*Assignment*
Take the entries below and print only the lines from the one with "assert (Hnil : forall" through the one with "slash at the end. *)", exactly as they stand, both ends included.

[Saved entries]
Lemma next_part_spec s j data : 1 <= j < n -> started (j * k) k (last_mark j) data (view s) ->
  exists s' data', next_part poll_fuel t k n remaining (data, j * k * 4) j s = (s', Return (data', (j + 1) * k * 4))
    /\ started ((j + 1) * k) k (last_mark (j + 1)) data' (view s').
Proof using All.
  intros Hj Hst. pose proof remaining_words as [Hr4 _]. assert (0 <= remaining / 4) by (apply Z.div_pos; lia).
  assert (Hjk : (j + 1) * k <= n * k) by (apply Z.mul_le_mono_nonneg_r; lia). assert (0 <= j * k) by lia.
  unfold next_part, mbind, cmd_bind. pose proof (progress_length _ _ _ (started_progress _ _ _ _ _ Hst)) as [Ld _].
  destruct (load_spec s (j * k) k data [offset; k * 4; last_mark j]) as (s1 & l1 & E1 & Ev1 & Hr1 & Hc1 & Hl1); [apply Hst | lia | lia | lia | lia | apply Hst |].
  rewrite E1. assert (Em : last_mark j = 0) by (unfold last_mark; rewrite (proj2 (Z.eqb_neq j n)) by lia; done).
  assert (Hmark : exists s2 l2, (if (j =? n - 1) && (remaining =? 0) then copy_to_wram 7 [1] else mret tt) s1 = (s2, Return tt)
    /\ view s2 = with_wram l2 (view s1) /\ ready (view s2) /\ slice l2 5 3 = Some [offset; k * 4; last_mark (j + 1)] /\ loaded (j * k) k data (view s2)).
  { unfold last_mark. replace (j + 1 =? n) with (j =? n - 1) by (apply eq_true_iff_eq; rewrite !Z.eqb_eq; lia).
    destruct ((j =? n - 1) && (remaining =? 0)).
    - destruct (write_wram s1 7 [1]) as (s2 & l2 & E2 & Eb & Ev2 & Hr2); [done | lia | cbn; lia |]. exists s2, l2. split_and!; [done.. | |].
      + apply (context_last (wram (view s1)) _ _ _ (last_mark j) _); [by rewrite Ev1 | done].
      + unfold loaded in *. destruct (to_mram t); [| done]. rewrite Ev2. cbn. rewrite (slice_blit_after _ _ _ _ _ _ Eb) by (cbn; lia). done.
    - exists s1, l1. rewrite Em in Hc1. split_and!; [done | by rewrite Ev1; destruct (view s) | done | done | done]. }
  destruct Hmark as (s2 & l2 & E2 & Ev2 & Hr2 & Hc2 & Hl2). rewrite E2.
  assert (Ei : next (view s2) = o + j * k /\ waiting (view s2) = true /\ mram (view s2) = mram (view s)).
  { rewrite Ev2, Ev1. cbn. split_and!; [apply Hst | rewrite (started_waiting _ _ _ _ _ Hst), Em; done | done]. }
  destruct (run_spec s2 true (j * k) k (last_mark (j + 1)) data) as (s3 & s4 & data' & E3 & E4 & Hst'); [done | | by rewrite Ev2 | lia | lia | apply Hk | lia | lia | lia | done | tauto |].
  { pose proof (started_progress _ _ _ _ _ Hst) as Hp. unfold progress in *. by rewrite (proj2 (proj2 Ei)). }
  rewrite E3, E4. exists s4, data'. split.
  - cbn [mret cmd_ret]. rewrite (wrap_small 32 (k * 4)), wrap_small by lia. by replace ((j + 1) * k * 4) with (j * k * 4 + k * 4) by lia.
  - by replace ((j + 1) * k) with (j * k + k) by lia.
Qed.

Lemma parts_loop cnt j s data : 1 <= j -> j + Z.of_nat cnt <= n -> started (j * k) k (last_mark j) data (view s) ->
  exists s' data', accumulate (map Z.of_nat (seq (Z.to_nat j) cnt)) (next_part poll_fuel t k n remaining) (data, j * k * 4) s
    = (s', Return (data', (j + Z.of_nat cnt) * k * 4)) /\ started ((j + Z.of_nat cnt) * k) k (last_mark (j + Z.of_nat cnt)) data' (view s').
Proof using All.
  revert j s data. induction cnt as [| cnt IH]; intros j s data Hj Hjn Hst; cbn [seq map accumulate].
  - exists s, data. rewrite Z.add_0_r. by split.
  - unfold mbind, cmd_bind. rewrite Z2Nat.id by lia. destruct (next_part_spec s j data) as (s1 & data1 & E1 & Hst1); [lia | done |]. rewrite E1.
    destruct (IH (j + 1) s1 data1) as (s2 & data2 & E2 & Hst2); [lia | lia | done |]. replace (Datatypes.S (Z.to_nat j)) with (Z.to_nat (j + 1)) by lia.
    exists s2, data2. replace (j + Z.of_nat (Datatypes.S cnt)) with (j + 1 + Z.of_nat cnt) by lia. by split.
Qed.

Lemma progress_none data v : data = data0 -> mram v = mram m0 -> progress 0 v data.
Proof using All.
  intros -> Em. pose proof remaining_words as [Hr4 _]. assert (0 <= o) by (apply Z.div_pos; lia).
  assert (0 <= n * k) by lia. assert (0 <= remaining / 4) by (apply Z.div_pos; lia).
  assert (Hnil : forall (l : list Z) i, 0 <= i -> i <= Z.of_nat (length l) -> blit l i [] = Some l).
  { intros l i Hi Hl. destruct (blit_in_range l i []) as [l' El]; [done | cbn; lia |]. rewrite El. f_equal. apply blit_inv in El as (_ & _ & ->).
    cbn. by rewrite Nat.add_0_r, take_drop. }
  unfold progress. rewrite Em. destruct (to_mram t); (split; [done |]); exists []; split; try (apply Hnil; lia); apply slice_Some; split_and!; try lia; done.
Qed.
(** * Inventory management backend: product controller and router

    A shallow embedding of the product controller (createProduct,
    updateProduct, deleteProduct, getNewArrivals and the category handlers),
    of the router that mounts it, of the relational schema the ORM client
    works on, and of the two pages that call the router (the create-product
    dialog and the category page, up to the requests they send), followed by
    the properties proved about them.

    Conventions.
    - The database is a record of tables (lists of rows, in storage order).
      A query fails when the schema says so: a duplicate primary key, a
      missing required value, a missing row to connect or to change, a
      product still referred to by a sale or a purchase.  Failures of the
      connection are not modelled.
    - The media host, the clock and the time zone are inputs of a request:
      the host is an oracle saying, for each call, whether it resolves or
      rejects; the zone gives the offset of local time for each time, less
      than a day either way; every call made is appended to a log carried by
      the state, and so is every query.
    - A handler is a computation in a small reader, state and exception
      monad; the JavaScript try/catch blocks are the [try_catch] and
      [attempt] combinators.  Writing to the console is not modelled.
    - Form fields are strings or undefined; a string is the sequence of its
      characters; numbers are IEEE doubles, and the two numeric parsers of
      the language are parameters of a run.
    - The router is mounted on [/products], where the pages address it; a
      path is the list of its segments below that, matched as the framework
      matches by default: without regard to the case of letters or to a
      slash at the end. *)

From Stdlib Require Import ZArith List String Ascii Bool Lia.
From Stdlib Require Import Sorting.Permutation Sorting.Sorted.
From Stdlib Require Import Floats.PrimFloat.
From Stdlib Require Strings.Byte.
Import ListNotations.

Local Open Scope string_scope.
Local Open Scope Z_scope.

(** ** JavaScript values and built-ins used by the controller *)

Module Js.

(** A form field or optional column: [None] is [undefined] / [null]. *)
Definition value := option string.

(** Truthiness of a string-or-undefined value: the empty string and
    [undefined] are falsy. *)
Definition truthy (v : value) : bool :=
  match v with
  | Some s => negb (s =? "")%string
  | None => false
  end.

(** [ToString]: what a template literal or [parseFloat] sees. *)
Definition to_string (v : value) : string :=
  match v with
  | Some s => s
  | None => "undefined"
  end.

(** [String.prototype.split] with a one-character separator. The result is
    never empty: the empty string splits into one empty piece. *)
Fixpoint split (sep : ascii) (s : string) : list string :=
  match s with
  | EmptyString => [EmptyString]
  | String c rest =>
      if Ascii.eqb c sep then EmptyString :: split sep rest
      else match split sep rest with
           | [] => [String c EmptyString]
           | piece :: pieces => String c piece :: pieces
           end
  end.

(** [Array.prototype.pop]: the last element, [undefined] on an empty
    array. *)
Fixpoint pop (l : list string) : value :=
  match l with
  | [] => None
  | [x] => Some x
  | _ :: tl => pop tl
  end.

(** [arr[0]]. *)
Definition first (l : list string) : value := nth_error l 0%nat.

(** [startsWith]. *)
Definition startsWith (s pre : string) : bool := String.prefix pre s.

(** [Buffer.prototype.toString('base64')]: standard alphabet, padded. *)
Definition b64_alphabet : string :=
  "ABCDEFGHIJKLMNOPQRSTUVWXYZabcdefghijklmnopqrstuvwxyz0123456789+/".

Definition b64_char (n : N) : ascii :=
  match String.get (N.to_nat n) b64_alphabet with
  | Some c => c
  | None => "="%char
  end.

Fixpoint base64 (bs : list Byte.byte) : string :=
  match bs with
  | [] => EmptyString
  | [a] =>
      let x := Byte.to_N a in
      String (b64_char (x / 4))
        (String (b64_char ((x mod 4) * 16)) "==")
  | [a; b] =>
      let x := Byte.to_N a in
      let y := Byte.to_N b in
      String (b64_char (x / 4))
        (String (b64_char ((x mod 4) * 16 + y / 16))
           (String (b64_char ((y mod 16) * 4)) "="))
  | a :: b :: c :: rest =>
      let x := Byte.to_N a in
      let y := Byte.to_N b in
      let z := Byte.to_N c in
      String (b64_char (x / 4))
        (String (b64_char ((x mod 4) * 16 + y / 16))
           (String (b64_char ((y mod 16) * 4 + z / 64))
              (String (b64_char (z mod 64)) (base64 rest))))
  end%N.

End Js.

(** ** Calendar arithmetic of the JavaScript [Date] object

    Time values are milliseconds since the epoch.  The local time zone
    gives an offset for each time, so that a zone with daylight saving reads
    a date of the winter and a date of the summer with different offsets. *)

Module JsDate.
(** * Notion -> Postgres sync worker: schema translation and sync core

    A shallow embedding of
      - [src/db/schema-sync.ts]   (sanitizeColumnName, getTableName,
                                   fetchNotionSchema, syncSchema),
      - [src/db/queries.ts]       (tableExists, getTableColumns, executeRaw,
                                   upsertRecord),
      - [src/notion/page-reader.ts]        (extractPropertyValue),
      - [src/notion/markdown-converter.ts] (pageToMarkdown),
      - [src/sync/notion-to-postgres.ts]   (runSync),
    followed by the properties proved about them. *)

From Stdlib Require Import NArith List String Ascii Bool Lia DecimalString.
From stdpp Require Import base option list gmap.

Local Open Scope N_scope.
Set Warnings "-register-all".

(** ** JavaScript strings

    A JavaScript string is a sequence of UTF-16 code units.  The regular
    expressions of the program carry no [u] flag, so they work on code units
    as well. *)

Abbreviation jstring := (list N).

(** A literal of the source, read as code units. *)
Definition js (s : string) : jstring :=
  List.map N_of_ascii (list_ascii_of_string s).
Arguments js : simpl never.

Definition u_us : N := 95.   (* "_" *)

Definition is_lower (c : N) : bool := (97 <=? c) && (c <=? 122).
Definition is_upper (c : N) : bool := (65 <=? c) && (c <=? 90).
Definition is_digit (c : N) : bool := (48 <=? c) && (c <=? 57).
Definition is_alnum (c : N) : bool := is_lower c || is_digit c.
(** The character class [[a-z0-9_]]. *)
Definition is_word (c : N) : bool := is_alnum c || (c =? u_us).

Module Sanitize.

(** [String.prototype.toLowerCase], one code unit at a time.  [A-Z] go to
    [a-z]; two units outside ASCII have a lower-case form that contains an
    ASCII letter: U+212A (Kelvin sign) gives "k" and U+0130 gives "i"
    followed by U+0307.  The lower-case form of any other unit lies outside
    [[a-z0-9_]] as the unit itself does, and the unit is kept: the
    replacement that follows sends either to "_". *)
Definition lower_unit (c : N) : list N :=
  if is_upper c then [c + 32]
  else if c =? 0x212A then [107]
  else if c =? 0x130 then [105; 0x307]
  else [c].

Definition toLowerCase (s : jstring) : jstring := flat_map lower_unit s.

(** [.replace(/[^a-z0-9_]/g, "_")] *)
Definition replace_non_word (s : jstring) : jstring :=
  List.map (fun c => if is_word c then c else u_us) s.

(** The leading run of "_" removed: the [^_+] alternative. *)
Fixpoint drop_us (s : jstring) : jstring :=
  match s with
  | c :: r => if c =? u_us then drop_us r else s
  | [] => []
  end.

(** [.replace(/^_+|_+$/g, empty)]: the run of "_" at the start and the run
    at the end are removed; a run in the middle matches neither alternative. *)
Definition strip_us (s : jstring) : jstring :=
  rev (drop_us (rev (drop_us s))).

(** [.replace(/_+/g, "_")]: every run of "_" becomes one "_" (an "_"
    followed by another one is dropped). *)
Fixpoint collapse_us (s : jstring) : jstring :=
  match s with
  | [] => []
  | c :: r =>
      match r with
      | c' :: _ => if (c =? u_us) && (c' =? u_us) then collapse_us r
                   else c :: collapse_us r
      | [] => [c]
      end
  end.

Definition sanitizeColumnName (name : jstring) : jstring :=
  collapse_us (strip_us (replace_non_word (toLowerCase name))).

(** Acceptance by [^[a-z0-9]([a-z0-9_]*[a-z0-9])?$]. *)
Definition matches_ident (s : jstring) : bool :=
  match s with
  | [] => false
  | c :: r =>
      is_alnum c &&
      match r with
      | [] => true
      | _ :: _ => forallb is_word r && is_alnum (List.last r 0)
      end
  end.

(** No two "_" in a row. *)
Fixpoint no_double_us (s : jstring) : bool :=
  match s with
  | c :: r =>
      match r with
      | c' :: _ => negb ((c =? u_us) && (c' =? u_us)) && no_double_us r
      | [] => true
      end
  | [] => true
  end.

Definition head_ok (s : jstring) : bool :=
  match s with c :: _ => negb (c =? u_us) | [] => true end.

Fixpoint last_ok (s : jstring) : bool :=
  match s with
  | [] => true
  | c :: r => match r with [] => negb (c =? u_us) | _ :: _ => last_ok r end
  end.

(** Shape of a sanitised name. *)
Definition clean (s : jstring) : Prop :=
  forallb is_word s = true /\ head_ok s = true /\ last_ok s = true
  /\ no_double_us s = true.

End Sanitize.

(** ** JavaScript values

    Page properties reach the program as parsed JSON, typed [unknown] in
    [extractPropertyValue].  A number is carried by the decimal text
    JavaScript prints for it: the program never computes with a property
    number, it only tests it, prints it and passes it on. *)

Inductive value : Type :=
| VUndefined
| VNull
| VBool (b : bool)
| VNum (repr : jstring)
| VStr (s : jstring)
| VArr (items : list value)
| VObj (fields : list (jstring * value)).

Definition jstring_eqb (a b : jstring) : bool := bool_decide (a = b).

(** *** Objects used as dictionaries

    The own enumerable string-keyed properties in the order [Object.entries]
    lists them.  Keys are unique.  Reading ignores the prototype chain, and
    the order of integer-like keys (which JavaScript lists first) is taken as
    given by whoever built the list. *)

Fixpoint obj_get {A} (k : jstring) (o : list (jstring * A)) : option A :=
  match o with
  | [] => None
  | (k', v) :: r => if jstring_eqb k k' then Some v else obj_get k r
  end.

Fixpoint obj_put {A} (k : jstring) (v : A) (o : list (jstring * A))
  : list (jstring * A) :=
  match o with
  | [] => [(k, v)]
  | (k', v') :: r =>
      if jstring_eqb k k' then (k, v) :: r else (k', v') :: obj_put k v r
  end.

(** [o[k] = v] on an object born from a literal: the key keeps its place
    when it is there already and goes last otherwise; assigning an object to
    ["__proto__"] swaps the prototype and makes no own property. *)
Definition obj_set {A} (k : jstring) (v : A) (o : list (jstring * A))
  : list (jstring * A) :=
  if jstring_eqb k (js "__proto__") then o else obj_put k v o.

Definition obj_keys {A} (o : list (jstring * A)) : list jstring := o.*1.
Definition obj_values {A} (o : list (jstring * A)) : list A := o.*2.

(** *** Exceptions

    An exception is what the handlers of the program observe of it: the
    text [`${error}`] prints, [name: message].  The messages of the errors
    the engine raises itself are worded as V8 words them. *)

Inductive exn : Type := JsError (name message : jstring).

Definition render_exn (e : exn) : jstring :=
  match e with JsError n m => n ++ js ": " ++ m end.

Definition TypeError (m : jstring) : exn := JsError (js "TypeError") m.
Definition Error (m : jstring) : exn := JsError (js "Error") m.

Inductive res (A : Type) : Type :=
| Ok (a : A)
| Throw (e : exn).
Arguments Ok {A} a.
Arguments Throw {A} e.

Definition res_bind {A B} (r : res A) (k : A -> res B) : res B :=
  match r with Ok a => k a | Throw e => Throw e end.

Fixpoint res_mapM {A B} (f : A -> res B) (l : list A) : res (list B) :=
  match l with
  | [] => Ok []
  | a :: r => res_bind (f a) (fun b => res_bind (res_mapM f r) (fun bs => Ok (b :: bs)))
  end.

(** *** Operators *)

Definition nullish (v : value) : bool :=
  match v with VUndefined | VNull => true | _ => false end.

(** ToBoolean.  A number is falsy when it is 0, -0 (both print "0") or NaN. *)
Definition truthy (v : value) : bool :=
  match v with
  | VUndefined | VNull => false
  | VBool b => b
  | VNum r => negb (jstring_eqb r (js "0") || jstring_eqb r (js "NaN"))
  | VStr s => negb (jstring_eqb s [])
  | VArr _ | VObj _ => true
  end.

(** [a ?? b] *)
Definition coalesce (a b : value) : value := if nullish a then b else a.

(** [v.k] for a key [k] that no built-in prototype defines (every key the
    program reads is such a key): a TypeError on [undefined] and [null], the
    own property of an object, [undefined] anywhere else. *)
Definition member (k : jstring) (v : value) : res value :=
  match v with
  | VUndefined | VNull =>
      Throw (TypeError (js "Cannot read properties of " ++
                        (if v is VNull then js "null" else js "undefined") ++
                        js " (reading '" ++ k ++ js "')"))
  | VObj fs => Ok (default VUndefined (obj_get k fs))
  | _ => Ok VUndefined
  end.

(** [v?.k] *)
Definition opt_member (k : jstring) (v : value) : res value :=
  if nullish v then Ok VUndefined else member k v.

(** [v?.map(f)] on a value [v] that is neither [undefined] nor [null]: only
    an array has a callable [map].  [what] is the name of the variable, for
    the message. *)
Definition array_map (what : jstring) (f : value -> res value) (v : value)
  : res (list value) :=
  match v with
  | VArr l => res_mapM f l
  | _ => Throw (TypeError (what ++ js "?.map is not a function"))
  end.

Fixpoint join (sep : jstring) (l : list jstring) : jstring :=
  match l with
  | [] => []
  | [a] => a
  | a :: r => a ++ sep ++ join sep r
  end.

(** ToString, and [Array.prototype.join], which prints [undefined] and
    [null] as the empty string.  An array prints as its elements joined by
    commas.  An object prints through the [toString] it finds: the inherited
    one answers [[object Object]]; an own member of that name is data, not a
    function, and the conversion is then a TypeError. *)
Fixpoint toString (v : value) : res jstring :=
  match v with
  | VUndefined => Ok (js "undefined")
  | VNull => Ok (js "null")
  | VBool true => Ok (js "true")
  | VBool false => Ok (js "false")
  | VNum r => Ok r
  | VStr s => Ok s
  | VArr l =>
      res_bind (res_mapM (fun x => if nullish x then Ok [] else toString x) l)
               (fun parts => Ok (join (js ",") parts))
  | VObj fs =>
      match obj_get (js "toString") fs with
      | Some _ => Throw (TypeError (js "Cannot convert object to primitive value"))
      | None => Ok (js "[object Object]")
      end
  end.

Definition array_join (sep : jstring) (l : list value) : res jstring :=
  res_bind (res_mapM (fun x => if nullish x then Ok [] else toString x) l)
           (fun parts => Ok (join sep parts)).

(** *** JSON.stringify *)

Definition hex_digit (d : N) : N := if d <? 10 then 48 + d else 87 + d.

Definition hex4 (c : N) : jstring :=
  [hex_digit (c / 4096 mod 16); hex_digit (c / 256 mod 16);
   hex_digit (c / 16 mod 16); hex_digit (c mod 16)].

*Exercise answer*
  assert (Hnil : forall (l : list Z) i, 0 <= i -> i <= Z.of_nat (length l) -> blit l i [] = Some l).
  { intros l i Hi Hl. destruct (blit_in_range l i []) as [l' El]; [done | cbn; lia |]. rewrite El. f_equal. apply blit_inv in El as (_ & _ & ->).
    cbn. by rewrite Nat.add_0_r, take_drop. }
  unfold progress. rewrite Em. destruct (to_mram t); (split; [done |]); exists []; split; try (apply Hnil; lia); apply slice_Some; split_and!; try lia; done.
Qed.
(** * Inventory management backend: product controller and router

    A shallow embedding of the product controller (createProduct,
    updateProduct, deleteProduct, getNewArrivals and the category handlers),
    of the router that mounts it, of the relational schema the ORM client
    works on, and of the two pages that call the router (the create-product
    dialog and the category page, up to the requests they send), followed by
    the properties proved about them.

    Conventions.
    - The database is a record of tables (lists of rows, in storage order).
      A query fails when the schema says so: a duplicate primary key, a
      missing required value, a missing row to connect or to change, a
      product still referred to by a sale or a purchase.  Failures of the
      connection are not modelled.
    - The media host, the clock and the time zone are inputs of a request:
      the host is an oracle saying, for each call, whether it resolves or
      rejects; the zone gives the offset of local time for each time, less
      than a day either way; every call made is appended to a log carried by
      the state, and so is every query.
    - A handler is a computation in a small reader, state and exception
      monad; the JavaScript try/catch blocks are the [try_catch] and
      [attempt] combinators.  Writing to the console is not modelled.
    - Form fields are strings or undefined; a string is the sequence of its
      characters; numbers are IEEE doubles, and the two numeric parsers of
      the language are parameters of a run.
    - The router is mounted on [/products], where the pages address it; a
      path is the list of its segments below that, matched as the framework
      matches by default: without regard to the case of letters or to a
      slash at the end. *)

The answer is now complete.